_PROBLEM DETAILS_
Print the data below exactly, but only the lines from the one containing "keeps its sandboxes. *)" down to the one containing "intros Hn tid.", inclusive.

_MATERIAL TO PROCESS_
□ □ □ □ □

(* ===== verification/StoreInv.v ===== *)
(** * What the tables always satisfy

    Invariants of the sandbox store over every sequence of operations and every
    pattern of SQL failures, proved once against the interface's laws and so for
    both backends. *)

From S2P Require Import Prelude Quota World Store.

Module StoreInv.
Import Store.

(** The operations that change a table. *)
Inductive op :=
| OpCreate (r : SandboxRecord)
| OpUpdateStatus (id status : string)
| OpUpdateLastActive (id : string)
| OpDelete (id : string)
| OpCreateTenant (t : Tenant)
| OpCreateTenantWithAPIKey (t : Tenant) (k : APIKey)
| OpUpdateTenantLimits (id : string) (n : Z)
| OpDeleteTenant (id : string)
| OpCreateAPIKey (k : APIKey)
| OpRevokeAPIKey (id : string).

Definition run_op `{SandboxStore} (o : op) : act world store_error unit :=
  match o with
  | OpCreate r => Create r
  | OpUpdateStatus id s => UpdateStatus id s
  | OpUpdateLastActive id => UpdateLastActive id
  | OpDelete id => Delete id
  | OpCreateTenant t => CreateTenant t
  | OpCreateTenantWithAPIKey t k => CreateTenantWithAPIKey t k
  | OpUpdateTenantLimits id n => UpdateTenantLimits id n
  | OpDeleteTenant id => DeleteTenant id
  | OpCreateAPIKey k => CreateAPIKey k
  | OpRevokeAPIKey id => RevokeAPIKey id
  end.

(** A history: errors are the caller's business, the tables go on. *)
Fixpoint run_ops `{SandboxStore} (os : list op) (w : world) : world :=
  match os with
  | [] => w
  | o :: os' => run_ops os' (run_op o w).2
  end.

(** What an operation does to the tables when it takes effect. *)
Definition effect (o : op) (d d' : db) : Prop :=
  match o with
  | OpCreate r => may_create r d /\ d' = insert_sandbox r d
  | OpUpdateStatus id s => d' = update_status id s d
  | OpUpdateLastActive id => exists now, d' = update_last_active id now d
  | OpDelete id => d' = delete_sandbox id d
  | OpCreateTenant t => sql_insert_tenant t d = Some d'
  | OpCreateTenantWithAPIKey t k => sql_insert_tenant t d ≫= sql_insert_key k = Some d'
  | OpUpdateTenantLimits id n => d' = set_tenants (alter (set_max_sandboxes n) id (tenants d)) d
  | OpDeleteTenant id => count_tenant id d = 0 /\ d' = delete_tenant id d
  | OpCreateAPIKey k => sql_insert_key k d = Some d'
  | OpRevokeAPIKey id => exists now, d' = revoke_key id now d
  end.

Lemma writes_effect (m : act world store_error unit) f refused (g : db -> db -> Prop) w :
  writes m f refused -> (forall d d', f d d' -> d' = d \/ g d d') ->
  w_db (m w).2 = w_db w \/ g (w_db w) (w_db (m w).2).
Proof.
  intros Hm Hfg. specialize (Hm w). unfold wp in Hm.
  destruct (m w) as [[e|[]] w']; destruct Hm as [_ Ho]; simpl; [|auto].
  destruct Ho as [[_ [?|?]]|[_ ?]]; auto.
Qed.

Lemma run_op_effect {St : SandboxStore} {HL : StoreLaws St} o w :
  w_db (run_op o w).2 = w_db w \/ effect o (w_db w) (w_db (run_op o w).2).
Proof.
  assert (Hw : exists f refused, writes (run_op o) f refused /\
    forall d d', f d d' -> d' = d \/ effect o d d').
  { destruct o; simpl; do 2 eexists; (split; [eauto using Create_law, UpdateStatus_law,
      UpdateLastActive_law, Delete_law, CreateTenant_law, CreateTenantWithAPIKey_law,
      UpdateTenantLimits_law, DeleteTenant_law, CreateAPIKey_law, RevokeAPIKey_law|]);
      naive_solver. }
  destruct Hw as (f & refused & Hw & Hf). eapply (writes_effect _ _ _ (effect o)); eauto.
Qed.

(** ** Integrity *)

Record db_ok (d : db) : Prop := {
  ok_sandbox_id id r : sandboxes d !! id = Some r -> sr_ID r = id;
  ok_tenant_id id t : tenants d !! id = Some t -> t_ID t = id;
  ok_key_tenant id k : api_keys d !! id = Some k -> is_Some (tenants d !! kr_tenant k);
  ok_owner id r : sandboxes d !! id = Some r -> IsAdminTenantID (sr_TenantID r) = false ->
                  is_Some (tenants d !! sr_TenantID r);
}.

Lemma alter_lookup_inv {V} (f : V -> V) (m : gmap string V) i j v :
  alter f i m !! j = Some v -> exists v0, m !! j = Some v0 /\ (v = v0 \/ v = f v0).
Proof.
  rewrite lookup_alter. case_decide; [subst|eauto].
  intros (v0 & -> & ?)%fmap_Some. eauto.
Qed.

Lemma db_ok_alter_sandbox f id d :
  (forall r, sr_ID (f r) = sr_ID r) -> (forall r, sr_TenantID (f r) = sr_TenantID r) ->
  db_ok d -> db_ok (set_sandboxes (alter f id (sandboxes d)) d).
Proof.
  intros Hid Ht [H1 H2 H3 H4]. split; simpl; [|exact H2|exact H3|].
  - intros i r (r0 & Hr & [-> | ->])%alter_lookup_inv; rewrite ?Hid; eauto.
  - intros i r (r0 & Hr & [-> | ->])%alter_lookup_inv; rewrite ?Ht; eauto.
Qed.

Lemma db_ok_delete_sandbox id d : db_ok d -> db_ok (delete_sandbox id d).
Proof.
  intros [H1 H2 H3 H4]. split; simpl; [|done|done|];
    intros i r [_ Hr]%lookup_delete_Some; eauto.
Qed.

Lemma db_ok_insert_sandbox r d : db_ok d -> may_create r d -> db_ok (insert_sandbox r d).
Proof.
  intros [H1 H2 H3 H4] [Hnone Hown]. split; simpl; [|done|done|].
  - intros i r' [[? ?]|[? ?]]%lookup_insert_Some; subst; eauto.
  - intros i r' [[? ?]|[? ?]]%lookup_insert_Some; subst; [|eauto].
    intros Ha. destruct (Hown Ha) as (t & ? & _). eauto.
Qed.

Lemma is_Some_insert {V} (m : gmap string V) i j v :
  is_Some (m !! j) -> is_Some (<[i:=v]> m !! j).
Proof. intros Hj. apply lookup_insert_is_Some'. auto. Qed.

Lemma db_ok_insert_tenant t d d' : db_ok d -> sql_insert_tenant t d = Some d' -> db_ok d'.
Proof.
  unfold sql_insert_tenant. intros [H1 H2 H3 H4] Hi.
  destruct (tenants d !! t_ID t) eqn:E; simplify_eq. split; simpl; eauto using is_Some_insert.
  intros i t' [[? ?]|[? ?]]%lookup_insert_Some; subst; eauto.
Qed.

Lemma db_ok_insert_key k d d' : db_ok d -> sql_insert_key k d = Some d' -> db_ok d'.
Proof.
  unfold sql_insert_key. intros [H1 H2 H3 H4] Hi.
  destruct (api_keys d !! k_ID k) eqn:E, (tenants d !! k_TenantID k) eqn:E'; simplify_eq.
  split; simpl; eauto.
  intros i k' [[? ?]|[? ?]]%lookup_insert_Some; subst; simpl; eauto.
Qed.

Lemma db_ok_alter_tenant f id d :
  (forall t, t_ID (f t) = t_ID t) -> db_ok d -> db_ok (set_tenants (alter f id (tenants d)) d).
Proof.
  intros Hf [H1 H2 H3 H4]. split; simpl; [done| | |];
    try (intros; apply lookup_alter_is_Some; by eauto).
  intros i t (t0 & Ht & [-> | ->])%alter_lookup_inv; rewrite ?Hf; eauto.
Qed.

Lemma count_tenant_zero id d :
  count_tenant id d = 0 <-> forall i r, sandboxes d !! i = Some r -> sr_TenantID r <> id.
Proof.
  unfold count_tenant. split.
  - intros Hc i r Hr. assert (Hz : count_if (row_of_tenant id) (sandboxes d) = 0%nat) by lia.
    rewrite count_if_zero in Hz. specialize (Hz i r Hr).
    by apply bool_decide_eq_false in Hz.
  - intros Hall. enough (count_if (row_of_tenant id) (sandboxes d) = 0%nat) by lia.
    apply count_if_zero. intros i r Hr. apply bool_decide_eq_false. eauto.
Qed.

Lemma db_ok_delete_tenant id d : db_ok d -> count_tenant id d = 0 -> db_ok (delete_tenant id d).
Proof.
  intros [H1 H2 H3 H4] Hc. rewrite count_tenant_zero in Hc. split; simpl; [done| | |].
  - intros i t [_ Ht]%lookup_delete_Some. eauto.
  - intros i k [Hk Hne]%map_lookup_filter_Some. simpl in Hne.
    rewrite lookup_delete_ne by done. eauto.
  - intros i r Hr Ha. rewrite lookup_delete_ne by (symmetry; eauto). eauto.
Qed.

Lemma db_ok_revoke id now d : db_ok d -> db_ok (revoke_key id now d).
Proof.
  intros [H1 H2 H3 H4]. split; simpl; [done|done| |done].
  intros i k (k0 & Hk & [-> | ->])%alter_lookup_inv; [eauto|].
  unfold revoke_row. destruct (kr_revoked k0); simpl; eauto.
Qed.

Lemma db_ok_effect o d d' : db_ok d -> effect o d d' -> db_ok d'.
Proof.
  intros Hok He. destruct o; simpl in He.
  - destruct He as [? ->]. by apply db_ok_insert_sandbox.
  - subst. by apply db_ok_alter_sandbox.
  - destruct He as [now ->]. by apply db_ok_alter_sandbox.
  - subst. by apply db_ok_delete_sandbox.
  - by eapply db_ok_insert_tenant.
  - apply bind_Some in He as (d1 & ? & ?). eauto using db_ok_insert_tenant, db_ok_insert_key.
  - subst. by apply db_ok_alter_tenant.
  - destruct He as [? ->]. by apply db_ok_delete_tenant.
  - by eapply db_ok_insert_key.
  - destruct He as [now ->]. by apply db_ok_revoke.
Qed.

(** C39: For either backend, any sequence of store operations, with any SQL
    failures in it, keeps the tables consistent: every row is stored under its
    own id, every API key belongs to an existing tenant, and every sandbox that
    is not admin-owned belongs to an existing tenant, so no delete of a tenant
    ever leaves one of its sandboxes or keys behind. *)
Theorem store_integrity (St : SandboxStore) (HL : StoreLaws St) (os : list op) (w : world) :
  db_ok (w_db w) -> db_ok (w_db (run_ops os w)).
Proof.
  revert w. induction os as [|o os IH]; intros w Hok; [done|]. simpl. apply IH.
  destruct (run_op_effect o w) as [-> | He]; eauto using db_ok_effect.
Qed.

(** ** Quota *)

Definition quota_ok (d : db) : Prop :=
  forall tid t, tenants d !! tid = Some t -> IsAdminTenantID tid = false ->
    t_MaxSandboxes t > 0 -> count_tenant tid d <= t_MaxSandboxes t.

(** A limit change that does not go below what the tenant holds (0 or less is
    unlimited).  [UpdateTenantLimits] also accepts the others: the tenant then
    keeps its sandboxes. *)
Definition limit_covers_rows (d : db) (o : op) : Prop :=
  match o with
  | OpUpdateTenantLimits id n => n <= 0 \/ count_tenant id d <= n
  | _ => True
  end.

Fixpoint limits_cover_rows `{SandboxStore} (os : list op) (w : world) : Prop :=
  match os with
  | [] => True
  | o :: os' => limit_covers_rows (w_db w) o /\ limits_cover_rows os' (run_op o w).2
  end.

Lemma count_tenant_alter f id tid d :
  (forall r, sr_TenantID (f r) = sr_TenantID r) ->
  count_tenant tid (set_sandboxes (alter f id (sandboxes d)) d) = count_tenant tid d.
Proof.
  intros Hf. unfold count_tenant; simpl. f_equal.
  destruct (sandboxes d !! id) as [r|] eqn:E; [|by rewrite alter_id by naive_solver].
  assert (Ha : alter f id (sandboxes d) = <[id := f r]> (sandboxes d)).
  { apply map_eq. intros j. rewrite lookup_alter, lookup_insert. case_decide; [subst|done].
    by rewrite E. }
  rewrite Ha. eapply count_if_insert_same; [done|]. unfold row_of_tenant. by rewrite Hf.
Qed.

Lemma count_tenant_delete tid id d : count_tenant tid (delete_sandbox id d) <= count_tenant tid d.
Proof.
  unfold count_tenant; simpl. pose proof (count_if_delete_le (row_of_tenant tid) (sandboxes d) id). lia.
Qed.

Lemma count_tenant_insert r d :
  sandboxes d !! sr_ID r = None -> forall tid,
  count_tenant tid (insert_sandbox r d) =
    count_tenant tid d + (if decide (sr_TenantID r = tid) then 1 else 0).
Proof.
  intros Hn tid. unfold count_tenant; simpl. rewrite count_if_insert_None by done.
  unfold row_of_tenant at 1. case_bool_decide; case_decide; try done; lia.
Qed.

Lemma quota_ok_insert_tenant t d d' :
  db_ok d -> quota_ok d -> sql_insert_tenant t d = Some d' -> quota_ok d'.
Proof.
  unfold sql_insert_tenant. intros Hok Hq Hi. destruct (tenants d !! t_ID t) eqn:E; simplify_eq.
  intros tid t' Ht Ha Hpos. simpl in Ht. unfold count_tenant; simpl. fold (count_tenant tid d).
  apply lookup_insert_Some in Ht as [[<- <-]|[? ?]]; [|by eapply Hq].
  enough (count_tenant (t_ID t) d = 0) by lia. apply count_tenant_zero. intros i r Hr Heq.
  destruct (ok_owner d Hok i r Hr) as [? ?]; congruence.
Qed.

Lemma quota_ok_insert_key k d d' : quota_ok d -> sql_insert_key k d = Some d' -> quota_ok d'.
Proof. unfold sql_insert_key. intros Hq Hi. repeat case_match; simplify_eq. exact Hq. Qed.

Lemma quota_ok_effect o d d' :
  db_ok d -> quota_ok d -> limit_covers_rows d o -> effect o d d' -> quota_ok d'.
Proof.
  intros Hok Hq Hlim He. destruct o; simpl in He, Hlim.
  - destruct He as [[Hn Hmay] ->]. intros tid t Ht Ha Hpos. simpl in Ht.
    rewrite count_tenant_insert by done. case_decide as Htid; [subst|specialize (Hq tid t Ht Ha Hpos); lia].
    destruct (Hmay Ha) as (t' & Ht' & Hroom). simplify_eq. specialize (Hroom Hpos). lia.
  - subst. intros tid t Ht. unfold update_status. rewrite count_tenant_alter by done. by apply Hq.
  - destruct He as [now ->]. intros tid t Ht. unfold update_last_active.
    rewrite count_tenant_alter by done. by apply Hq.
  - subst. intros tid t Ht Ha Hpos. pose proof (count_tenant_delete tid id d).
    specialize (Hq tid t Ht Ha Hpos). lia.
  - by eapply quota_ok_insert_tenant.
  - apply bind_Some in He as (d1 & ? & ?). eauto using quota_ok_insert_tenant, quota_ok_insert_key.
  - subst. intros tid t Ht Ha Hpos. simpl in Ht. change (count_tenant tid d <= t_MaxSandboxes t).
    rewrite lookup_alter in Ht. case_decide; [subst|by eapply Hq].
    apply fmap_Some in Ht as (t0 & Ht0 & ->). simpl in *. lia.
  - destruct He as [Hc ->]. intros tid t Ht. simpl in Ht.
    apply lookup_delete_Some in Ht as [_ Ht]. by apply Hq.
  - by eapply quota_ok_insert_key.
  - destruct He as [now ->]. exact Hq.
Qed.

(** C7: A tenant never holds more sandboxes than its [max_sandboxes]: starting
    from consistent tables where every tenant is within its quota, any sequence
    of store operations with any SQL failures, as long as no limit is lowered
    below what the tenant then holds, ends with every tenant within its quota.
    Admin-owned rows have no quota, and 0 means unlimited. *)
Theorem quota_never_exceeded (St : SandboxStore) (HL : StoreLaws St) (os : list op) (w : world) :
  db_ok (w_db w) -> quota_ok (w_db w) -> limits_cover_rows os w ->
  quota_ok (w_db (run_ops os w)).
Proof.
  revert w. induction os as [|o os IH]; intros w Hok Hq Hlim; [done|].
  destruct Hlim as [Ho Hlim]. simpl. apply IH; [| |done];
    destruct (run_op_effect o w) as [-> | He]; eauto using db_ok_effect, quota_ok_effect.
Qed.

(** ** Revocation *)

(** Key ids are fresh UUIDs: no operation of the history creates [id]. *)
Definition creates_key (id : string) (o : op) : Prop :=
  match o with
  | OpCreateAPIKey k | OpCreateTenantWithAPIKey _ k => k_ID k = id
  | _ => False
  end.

□ □ □ □ □

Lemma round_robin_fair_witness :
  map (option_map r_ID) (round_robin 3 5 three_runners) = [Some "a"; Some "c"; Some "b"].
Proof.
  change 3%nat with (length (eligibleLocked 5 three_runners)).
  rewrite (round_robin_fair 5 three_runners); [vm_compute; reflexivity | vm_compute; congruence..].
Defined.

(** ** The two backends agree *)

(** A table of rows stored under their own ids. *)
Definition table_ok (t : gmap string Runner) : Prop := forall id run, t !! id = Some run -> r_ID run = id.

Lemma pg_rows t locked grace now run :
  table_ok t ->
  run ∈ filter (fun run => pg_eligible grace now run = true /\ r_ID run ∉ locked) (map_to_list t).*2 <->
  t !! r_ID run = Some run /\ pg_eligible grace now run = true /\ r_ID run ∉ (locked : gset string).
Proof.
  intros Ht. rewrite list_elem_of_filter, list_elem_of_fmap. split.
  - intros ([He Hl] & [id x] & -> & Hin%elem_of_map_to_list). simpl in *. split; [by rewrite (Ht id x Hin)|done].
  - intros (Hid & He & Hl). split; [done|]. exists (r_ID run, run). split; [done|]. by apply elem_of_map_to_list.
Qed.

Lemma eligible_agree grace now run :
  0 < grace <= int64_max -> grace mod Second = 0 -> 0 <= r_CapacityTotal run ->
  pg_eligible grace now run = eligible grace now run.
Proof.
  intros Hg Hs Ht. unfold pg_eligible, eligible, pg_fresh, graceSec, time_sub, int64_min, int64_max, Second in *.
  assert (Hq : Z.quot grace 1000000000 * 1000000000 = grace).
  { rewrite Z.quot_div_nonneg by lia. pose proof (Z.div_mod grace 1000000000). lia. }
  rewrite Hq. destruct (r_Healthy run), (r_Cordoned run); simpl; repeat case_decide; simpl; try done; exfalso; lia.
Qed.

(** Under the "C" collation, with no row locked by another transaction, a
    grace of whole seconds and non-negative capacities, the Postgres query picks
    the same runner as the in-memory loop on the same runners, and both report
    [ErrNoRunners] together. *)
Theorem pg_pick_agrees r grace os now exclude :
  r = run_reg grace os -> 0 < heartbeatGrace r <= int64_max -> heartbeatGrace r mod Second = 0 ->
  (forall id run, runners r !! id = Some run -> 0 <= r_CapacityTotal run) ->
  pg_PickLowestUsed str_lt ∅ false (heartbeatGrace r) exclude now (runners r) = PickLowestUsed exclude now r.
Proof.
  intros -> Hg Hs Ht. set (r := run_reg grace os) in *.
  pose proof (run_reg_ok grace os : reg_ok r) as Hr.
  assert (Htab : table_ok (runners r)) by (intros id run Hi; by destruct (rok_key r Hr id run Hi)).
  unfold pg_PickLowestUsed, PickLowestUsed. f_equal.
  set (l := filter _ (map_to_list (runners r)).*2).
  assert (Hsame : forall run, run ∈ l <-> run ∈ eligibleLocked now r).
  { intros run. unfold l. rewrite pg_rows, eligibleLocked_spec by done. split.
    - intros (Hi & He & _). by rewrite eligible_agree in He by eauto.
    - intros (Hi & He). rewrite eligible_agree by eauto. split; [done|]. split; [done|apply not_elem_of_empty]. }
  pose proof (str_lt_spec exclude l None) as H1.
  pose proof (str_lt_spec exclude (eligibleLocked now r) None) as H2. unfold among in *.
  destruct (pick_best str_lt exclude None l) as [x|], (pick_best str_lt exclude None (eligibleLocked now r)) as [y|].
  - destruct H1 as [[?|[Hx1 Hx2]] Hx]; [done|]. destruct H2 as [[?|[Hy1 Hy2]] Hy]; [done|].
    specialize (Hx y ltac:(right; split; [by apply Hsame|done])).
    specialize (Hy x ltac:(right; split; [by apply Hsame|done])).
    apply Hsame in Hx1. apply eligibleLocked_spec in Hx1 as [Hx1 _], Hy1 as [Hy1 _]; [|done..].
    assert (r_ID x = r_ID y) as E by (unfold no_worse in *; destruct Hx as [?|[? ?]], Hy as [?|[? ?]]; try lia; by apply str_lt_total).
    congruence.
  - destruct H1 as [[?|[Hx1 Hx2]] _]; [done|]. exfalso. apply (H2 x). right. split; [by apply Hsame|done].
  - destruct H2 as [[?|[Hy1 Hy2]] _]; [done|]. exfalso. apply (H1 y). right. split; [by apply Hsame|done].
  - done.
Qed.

□ □ □ □ □

_YOUR SOLUTION_
    keeps its sandboxes. *)
Definition limit_covers_rows (d : db) (o : op) : Prop :=
  match o with
  | OpUpdateTenantLimits id n => n <= 0 \/ count_tenant id d <= n
  | _ => True
  end.

Fixpoint limits_cover_rows `{SandboxStore} (os : list op) (w : world) : Prop :=
  match os with
  | [] => True
  | o :: os' => limit_covers_rows (w_db w) o /\ limits_cover_rows os' (run_op o w).2
  end.

Lemma count_tenant_alter f id tid d :
  (forall r, sr_TenantID (f r) = sr_TenantID r) ->
  count_tenant tid (set_sandboxes (alter f id (sandboxes d)) d) = count_tenant tid d.
Proof.
  intros Hf. unfold count_tenant; simpl. f_equal.
  destruct (sandboxes d !! id) as [r|] eqn:E; [|by rewrite alter_id by naive_solver].
  assert (Ha : alter f id (sandboxes d) = <[id := f r]> (sandboxes d)).
  { apply map_eq. intros j. rewrite lookup_alter, lookup_insert. case_decide; [subst|done].
    by rewrite E. }
  rewrite Ha. eapply count_if_insert_same; [done|]. unfold row_of_tenant. by rewrite Hf.
Qed.

Lemma count_tenant_delete tid id d : count_tenant tid (delete_sandbox id d) <= count_tenant tid d.
Proof.
  unfold count_tenant; simpl. pose proof (count_if_delete_le (row_of_tenant tid) (sandboxes d) id). lia.
Qed.

Lemma count_tenant_insert r d :
  sandboxes d !! sr_ID r = None -> forall tid,
  count_tenant tid (insert_sandbox r d) =
    count_tenant tid d + (if decide (sr_TenantID r = tid) then 1 else 0).
Proof.
  intros Hn tid. unfold count_tenant; simpl. rewrite count_if_insert_None by done.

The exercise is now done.